The summer 2014 issue of the Claremont Review of Books contains a book review by Ralph C. Hancock which inspired this post.  The book is Metamorphoses of The City: On the Western Dynamic, by Pierre Manent.  Like most people, I’ll probably never spend the time required to read this book. While reading a review is not the same as reading the book about which it was written, reviewers like those in the CRB manage not merely to give an overview, but also to contribute to the conversation through their critical analysis and introduction of things outside the book being reviewed.  One of the things discussed in Hancock’s review, is the necessary linkage between words and actions.

One feature of modernity is the disconnection of these two things.  The Modern claims to have successfully reconnected them, but it is a sham.  Instead, the gulf between words and actions has grown even wider.

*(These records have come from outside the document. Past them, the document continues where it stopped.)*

(* ===== verification/GuidanceClaim.v ===== *)
(** * Claiming guidance

    What [claim_next] may hand out: the functional behaviour of a successful
    claim, when a claim succeeds at all, the order of the queue, and lease
    exclusion. *)

From S2P Require Import Prelude RustStr JsonValue SqlTable GuidanceTypes Store GuidanceQueue.
From S2P Require Import GuidanceRows GuidanceSystem.
Local Open Scope string_scope.

Section Claim.
Context `{SqlEngine} `{JsonText} `{EventSink}.
Implicit Types (s : InboxStore).

Lemma finish_claim_Some phase c l found s s' batch :
  finish_claim phase c l found s = (s', Returns (Ok (Some batch))) ->
  found = Some batch /\
  s' = append_queue_event "inbox.state_changed" (claim_data phase c batch)
         (emit_recovery_events l s).
Proof.
  unfold finish_claim. destruct found as [b|]; [by intros [= <- ->]|].
  by destruct (emit_recovery_events_held l s) as [? []].
Qed.

(** What a successful claim did. *)
Lemma claim_next_Some now boundary consumer lease s s' batch :
  store_ok s -> claim_next now boundary consumer lease s = (s', Returns (Ok (Some batch))) ->
  let a := normalize_agent_id (be_agent_id boundary) in
  let t := recover_rows now (guidance_batches s) in
  exists r gen,
    r ∈ t /\ claimable now a (be_phase boundary) r = true /\
    (forall r', r' ∈ t -> claimable now a (be_phase boundary) r' = true ->
       claim_le r r' = true) /\
    (be_phase boundary = WouldStop -> steering_blocks now a (set_batches s t) = false) /\
    (forall r', r' ∈ t -> row_agent_id r' = a -> is_active r' = false) /\
    guidance_batches s' = sql_update (fun r' => has_id (row_batch_id r) r' && available now r')
      (set_leased (gc_consumer_id consumer)
         (i64_saturating_add now (Z.max 1 (Z.min MAX_LEASE_SECONDS lease)))
         (gc_invocation_id consumer) gen) t /\
    (exists items, load_items (guidance_items s) (row_batch_id r) = Ok items /\
       batch = batch_of_row (set_leased (gc_consumer_id consumer)
         (i64_saturating_add now (Z.max 1 (Z.min MAX_LEASE_SECONDS lease)))
         (gc_invocation_id consumer) gen r) items).
Proof.
  intros Hs E. pose proof (so_rows _ Hs) as Hok. cbv zeta.
  unfold claim_next in E.
  destruct (validate_identity _ _); [|done]. destruct (validate_id _ _); [|done].
  cbv zeta in E. destruct (negb _); [done|]. destruct (_ && negb _); [done|].
  rewrite recover_expired_spec in E by done.
  set (s1 := set_batches s _) in *.
  set (ag := normalize_agent_id (be_agent_id boundary)) in *.
  destruct (claim_in_tx _ _ _ _ _ _) as [[s2 found]|] eqn:Tx; [|done].
  apply finish_claim_Some in E as [-> ->]. unfold claim_in_tx in Tx.
  destruct (has_active_lease now ag s1) eqn:Hl; [done|].
  destruct (_ && steering_blocks now ag s1) eqn:Sb; [done|].
  destruct (select_next now ag _ s1) as [row|] eqn:Sel; [|done].
  destruct (lease_batch _ _ _ _ s1) as [[s2' b]|] eqn:L; [|done].
  injection Tx as <- <-.
  pose proof (select_next_Some _ _ _ _ _ Sel) as [Hin Hc].
  unfold lease_batch in L. destruct (bind_opt_u64 _ _) as [gen|]; [|done].
  destruct (negb _); [done|].
  assert (HE : i64_of_u64_or_max (Z.max 1 (Z.min MAX_LEASE_SECONDS lease))
               = Z.max 1 (Z.min MAX_LEASE_SECONDS lease)).
  { unfold i64_of_u64_or_max, MAX_LEASE_SECONDS, i64_max. lia. }
  rewrite HE in L. clear HE.
  destruct (load_batch _ _) as [b'|] eqn:Ld; [|done]. injection L as <- ->.
  exists row, gen. split; [done|]. split; [done|]. split; [|split; [|split; [|split]]].
  - intros r' Hr' Hc'. unfold select_next, sql_order_by in Sel.
    eapply insertion_sort_head in Sel as [_ Hmin].
    + apply Hmin. rewrite elem_of_sql_scan. by apply elem_of_lfilter.
    + intros x y z H3 H4. unfold claim_le in *. rewrite orb_true_iff, andb_true_iff in *.
      rewrite Z.ltb_lt, Z.eqb_eq, Z.leb_le in *. lia.
    + intros x y. unfold claim_le. rewrite !orb_true_iff, !andb_true_iff,
        !Z.ltb_lt, !Z.eqb_eq, !Z.leb_le. lia.
  - intros P. rewrite P in Sb. exact Sb.
  - by eapply idle_without_lease.
  - unfold append_queue_event. rewrite append_batches.
    by rewrite emit_recovery_batches.
  - unfold load_batch in Ld.
    destruct (sql_first _) as [r0|] eqn:F; [|done]. cbn in Ld.
    destruct (load_items _ _) as [items|] eqn:Li; [|done]. injection Ld as <-.
    exists items. split; [done|]. f_equal.
    apply sql_first_Some, elem_of_lfilter in F as [F Fid].
    apply elem_of_sql_update in F as (r1 & Hr1 & ->).
    assert (row_batch_id r1 = row_batch_id row) as Eid.
    { apply has_id_true in Fid. by destruct (_ && _) in Fid. }
    assert (r1 = row) as ->.
    { eapply rows_ok_same; [|done|done|done]. apply (q_ok _ _ _ (recover_quiet (fun _ => False) now s Hok)). }
    unfold claimable in Hc. apply andb_true_iff in Hc as [Hc _].
    apply andb_true_iff in Hc as [_ Hc]. rewrite Hc.
    replace (has_id (row_batch_id row) row) with true by (symmetry; by apply has_id_true).
    done.
Qed.

(** The parts of a claimable row. *)
Lemma claimable_true now a phase r :
  claimable now a phase r = true <->
  row_agent_id r = a /\ available now r = true /\
  (phase = TurnFinished -> row_queue_class r = Steering).
Proof.
  unfold claimable, class_filter. rewrite !andb_true_iff, for_agent_true.
  destruct phase; rewrite ?in_class_true; intuition congruence.
Qed.

Lemma steering_blocks_false now a s :
  steering_blocks now a s = false <->
  forall r, r ∈ guidance_batches s -> row_agent_id r = a -> row_queue_class r = Steering ->
  row_state r = Pending ->
  exists r', r' ∈ guidance_batches s /\ row_agent_id r' = a /\
    row_queue_class r' = Steering /\ available now r' = true.
Proof.
  unfold steering_blocks, sql_exists. rewrite andb_false_iff, negb_false_iff, existsb_false,
    existsb_elem.
  split.
  - intros [Hn|(r' & Hr' & E)] r Hr Ha Hc Hp.
    + specialize (Hn r Hr). apply for_agent_true in Ha. apply in_class_true in Hc.
      apply in_state_true in Hp. by rewrite Ha, Hc, Hp in Hn.
    + exists r'. rewrite !andb_true_iff, for_agent_true, in_class_true in E. naive_solver.
  - intros Hall.
    destruct (existsb (fun r => for_agent a r && in_class Steering r && in_state Pending r)
                (guidance_batches s)) eqn:E.
    + apply existsb_elem in E as (r & Hr & E). where_facts.
      destruct (Hall r) as (r' & Hr' & Ha' & Hc' & Av); [done..|].
      right. exists r'. apply for_agent_true in Ha'. apply in_class_true in Hc'.
      by rewrite Ha', Hc', Av.
    + left. by apply existsb_false.
Qed.

(** ** When a claim succeeds *)

(** The conditions of a claim, on the table after lease recovery. *)
Definition claim_ready now a (phase : BoundaryPhase) (t : list BatchRow) : Prop :=
  (phase = TurnFinished \/ phase = WouldStop) /\
  (forall r, r ∈ t -> row_agent_id r = a -> is_active r = false) /\
  (phase = WouldStop -> forall r, r ∈ t -> row_agent_id r = a ->
     row_queue_class r = Steering -> row_state r = Pending ->
     exists r', r' ∈ t /\ row_agent_id r' = a /\ row_queue_class r' = Steering /\
       available now r' = true) /\
  exists r, r ∈ t /\ claimable now a phase r = true.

… the pretended exemption of the modern state from the vagaries of speech and opinion, a superiority first asserted in the Reformation form of state religion, but now asserted in the neutral, agnostic, and secular form of political correctness, according to which unpleasant speech “is willingly considered … as the equivalent of the worst action imaginable,” precisely because “[o]ne no longer expects that speech will be linked to a possible action.”

We pretend that words have meanings, but have distorted their actual meanings and cheapened them so as to make them nearly meaningless.  Since we cannot admit this, we insist all the more strongly that they do have meaning.  But in reality, the emperor has no clothes.

By way of concrete example, the unification of Europe continues without any real arguments or explanations.  Conversely, a popular referendum opposing it makes no difference whatsoever.  How much more solemn of a formulation of words can people make?

“When I use a word,’ Humpty Dumpty said in rather a scornful tone, ‘it means just what I choose it to mean — neither more nor less.’

’The question is,’ said Alice, ‘whether you can make words mean so many different things.’

’The question is,’ said Humpty Dumpty, ‘which is to be master — that’s all.”

We can look at other examples as well.  For instance Robert P. George asks in the introduction to Conscience and Its Enemies:

Should we preserve in our law and public policy the historic understanding of marriage as a conjugal union — the partnership of husband and wife in a bond that is ordered to procreation and, where the union is blessed by children, naturally fulfilled by their having and rearing offspring together?  Or should we abandon the conjugal understanding of marriage in favor of some form of legally recognized sexual-romantic companionship or domestic partnership between two (or more) persons, irrespective of gender, to which the label marriage is then reassigned?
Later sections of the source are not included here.